Once you have read the entries below, repeat all of them exactly.

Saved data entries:
==================================================

(** * IMEI extractor: the extraction-and-validation pipeline

    A shallow embedding of [imei_extractor_api.py]: the Luhn validator
    [luhn_checksum_is_valid], the candidate scanner [extract_imeis_from_text]
    with the regular expression [IMEI_REGEX], the three text helpers and the
    request handler [extract_imei].

    A Python [str] is a sequence of Unicode code points, so a string is a list
    of code points here and [len] is [length].  The character classes the
    program depends on ([str.isdigit], [int], [str.strip], and the classes
    [\d], [\w] and [\b] of the [re] module) are those of CPython 3.11, whose
    character database is Unicode 14.0.0; the tables below list them.

    Exceptions are values: a call that can raise returns a [result].  An
    [except Exception] clause catches the exceptions of the class [Exception]
    and lets the others through. *)

From Stdlib Require Import ZArith NArith List String Ascii Bool Lia Sorted.
From stdpp Require Import base option list gmap sets.

Local Open Scope nat_scope.

(** ** Strings *)

(** A character is its code point. *)
Definition char := N.
Abbreviation pystr := (list char).

(** A literal of the source, whose characters are all ASCII. *)
Definition str (s : string) : pystr :=
  map (fun a : ascii => N_of_ascii a) (list_ascii_of_string s).

(** ** The character database *)

Module Unicode.

Definition in_ranges (c : N) (t : list (N * N)) : bool :=
  existsb (fun r : N * N => (fst r <=? c)%N && (c <=? snd r)%N) t.

(** Code points of the digit zero of every decimal script: the nine code points
    after each one are its digits one to nine. *)
Definition decimal_zeros : list N :=
  [48; 1632; 1776; 1984; 2406; 2534; 2662; 2790; 2918; 3046; 3174; 3302; 3430; 3558; 3664;
   3792; 3872; 4160; 4240; 6112; 6160; 6470; 6608; 6784; 6800; 6992; 7088; 7232; 7248; 42528;
   43216; 43264; 43472; 43504; 43600; 44016; 65296; 66720; 68912; 69734; 69872; 69942; 70096;
   70384; 70736; 70864; 71248; 71360; 71472; 71904; 72016; 72784; 73040; 73120; 92768; 92864;
   93008; 120782; 120792; 120802; 120812; 120822; 123200; 123632; 125264; 130032]%N.

(** Characters with a digit value that is not a decimal value (superscripts,
    circled digits and the like), as inclusive ranges. *)
Definition digit_only_ranges : list (N * N) :=
  [(178, 179); (185, 185); (4969, 4977); (6618, 6618); (8304, 8304); (8308, 8313);
   (8320, 8329); (9312, 9320); (9332, 9340); (9352, 9360); (9450, 9450); (9461, 9469);
   (9471, 9471); (10102, 10110); (10112, 10120); (10122, 10130); (68160, 68163);
   (69216, 69224); (69714, 69722); (127232, 127242)]%N.

(** Characters with a numeric value but no digit value (fractions, roman
    numerals, CJK numerals and the like), as inclusive ranges. *)
Definition numeric_only_ranges : list (N * N) :=
  [(188, 190); (2548, 2553); (2930, 2935); (3056, 3058); (3192, 3198); (3416, 3422);
   (3440, 3448); (3882, 3891); (4978, 4988); (5870, 5872); (6128, 6137); (8528, 8578);
   (8581, 8585); (9321, 9331); (9341, 9351); (9361, 9371); (9451, 9460); (9470, 9470);
   (10111, 10111); (10121, 10121); (10131, 10131); (11517, 11517); (12295, 12295);
   (12321, 12329); (12344, 12346); (12690, 12693); (12832, 12841); (12872, 12879);
   (12881, 12895); (12928, 12937); (12977, 12991); (13317, 13317); (13443, 13443);
   (14378, 14378); (15181, 15181); (19968, 19968); (19971, 19971); (19975, 19975);
   (19977, 19977); (20061, 20061); (20108, 20108); (20116, 20116); (20118, 20118);
   (20159, 20160); (20191, 20191); (20200, 20200); (20237, 20237); (20336, 20336);
   (20740, 20740); (20806, 20806); (20841, 20841); (20843, 20843); (20845, 20845);
   (21313, 21313); (21315, 21317); (21324, 21324); (21441, 21444); (22235, 22235);
   (22769, 22769); (22777, 22777); (24186, 24186); (24318, 24319); (24332, 24334);
   (24336, 24336); (25342, 25342); (25420, 25420); (26578, 26578); (28422, 28422);
   (29590, 29590); (30334, 30334); (32902, 32902); (33836, 33836); (36014, 36014);
   (36019, 36019); (36144, 36144); (38433, 38433); (38470, 38470); (38476, 38476);
   (38520, 38520); (38646, 38646); (42726, 42735); (43056, 43061); (63851, 63851);
   (63859, 63859); (63864, 63864); (63922, 63922); (63953, 63953); (63955, 63955);
   (63997, 63997); (65799, 65843); (65856, 65912); (65930, 65931); (66273, 66299);
   (66336, 66339); (66369, 66369); (66378, 66378); (66513, 66517); (67672, 67679);
   (67705, 67711); (67751, 67759); (67835, 67839); (67862, 67867); (68028, 68029);
   (68032, 68047); (68050, 68095); (68164, 68168); (68221, 68222); (68253, 68255);
   (68331, 68335); (68440, 68447); (68472, 68479); (68521, 68527); (68858, 68863);
   (69225, 69246); (69405, 69414); (69457, 69460); (69573, 69579); (69723, 69733);
   (70113, 70132); (71482, 71483); (71914, 71922); (72794, 72812); (73664, 73684);
   (74752, 74862); (93019, 93025); (93824, 93846); (119520, 119539); (119648, 119672);
   (125127, 125135); (126065, 126123); (126125, 126127); (126129, 126132); (126209, 126253);
   (126255, 126269); (127243, 127244); (131073, 131073); (131172, 131172); (131298, 131298);
   (131361, 131361); (133418, 133418); (133507, 133507); (133516, 133516); (133532, 133532);
   (133866, 133866); (133885, 133885); (133913, 133913); (140176, 140176); (141720, 141720);
   (146203, 146203); (156269, 156269); (194704, 194704)]%N.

==================================================

• [Reply]
(** * IMEI extractor: the extraction-and-validation pipeline

    A shallow embedding of [imei_extractor_api.py]: the Luhn validator
    [luhn_checksum_is_valid], the candidate scanner [extract_imeis_from_text]
    with the regular expression [IMEI_REGEX], the three text helpers and the
    request handler [extract_imei].

    A Python [str] is a sequence of Unicode code points, so a string is a list
    of code points here and [len] is [length].  The character classes the
    program depends on ([str.isdigit], [int], [str.strip], and the classes
    [\d], [\w] and [\b] of the [re] module) are those of CPython 3.11, whose
    character database is Unicode 14.0.0; the tables below list them.

    Exceptions are values: a call that can raise returns a [result].  An
    [except Exception] clause catches the exceptions of the class [Exception]
    and lets the others through. *)

From Stdlib Require Import ZArith NArith List String Ascii Bool Lia Sorted.
From stdpp Require Import base option list gmap sets.

Local Open Scope nat_scope.

(** ** Strings *)

(** A character is its code point. *)
Definition char := N.
Abbreviation pystr := (list char).

(** A literal of the source, whose characters are all ASCII. *)
Definition str (s : string) : pystr :=
  map (fun a : ascii => N_of_ascii a) (list_ascii_of_string s).

(** ** The character database *)

Module Unicode.

Definition in_ranges (c : N) (t : list (N * N)) : bool :=
  existsb (fun r : N * N => (fst r <=? c)%N && (c <=? snd r)%N) t.

(** Code points of the digit zero of every decimal script: the nine code points
    after each one are its digits one to nine. *)
Definition decimal_zeros : list N :=
  [48; 1632; 1776; 1984; 2406; 2534; 2662; 2790; 2918; 3046; 3174; 3302; 3430; 3558; 3664;
   3792; 3872; 4160; 4240; 6112; 6160; 6470; 6608; 6784; 6800; 6992; 7088; 7232; 7248; 42528;
   43216; 43264; 43472; 43504; 43600; 44016; 65296; 66720; 68912; 69734; 69872; 69942; 70096;
   70384; 70736; 70864; 71248; 71360; 71472; 71904; 72016; 72784; 73040; 73120; 92768; 92864;
   93008; 120782; 120792; 120802; 120812; 120822; 123200; 123632; 125264; 130032]%N.

(** Characters with a digit value that is not a decimal value (superscripts,
    circled digits and the like), as inclusive ranges. *)
Definition digit_only_ranges : list (N * N) :=
  [(178, 179); (185, 185); (4969, 4977); (6618, 6618); (8304, 8304); (8308, 8313);
   (8320, 8329); (9312, 9320); (9332, 9340); (9352, 9360); (9450, 9450); (9461, 9469);
   (9471, 9471); (10102, 10110); (10112, 10120); (10122, 10130); (68160, 68163);
   (69216, 69224); (69714, 69722); (127232, 127242)]%N.

(** Characters with a numeric value but no digit value (fractions, roman
    numerals, CJK numerals and the like), as inclusive ranges. *)
Definition numeric_only_ranges : list (N * N) :=
  [(188, 190); (2548, 2553); (2930, 2935); (3056, 3058); (3192, 3198); (3416, 3422);
   (3440, 3448); (3882, 3891); (4978, 4988); (5870, 5872); (6128, 6137); (8528, 8578);
   (8581, 8585); (9321, 9331); (9341, 9351); (9361, 9371); (9451, 9460); (9470, 9470);
   (10111, 10111); (10121, 10121); (10131, 10131); (11517, 11517); (12295, 12295);
   (12321, 12329); (12344, 12346); (12690, 12693); (12832, 12841); (12872, 12879);
   (12881, 12895); (12928, 12937); (12977, 12991); (13317, 13317); (13443, 13443);
   (14378, 14378); (15181, 15181); (19968, 19968); (19971, 19971); (19975, 19975);
   (19977, 19977); (20061, 20061); (20108, 20108); (20116, 20116); (20118, 20118);
   (20159, 20160); (20191, 20191); (20200, 20200); (20237, 20237); (20336, 20336);
   (20740, 20740); (20806, 20806); (20841, 20841); (20843, 20843); (20845, 20845);
   (21313, 21313); (21315, 21317); (21324, 21324); (21441, 21444); (22235, 22235);
   (22769, 22769); (22777, 22777); (24186, 24186); (24318, 24319); (24332, 24334);
   (24336, 24336); (25342, 25342); (25420, 25420); (26578, 26578); (28422, 28422);
   (29590, 29590); (30334, 30334); (32902, 32902); (33836, 33836); (36014, 36014);
   (36019, 36019); (36144, 36144); (38433, 38433); (38470, 38470); (38476, 38476);
   (38520, 38520); (38646, 38646); (42726, 42735); (43056, 43061); (63851, 63851);
   (63859, 63859); (63864, 63864); (63922, 63922); (63953, 63953); (63955, 63955);
   (63997, 63997); (65799, 65843); (65856, 65912); (65930, 65931); (66273, 66299);
   (66336, 66339); (66369, 66369); (66378, 66378); (66513, 66517); (67672, 67679);
   (67705, 67711); (67751, 67759); (67835, 67839); (67862, 67867); (68028, 68029);
   (68032, 68047); (68050, 68095); (68164, 68168); (68221, 68222); (68253, 68255);
   (68331, 68335); (68440, 68447); (68472, 68479); (68521, 68527); (68858, 68863);
   (69225, 69246); (69405, 69414); (69457, 69460); (69573, 69579); (69723, 69733);
   (70113, 70132); (71482, 71483); (71914, 71922); (72794, 72812); (73664, 73684);
   (74752, 74862); (93019, 93025); (93824, 93846); (119520, 119539); (119648, 119672);
   (125127, 125135); (126065, 126123); (126125, 126127); (126129, 126132); (126209, 126253);
   (126255, 126269); (127243, 127244); (131073, 131073); (131172, 131172); (131298, 131298);
   (131361, 131361); (133418, 133418); (133507, 133507); (133516, 133516); (133532, 133532);
   (133866, 133866); (133885, 133885); (133913, 133913); (140176, 140176); (141720, 141720);
   (146203, 146203); (156269, 156269); (194704, 194704)]%N.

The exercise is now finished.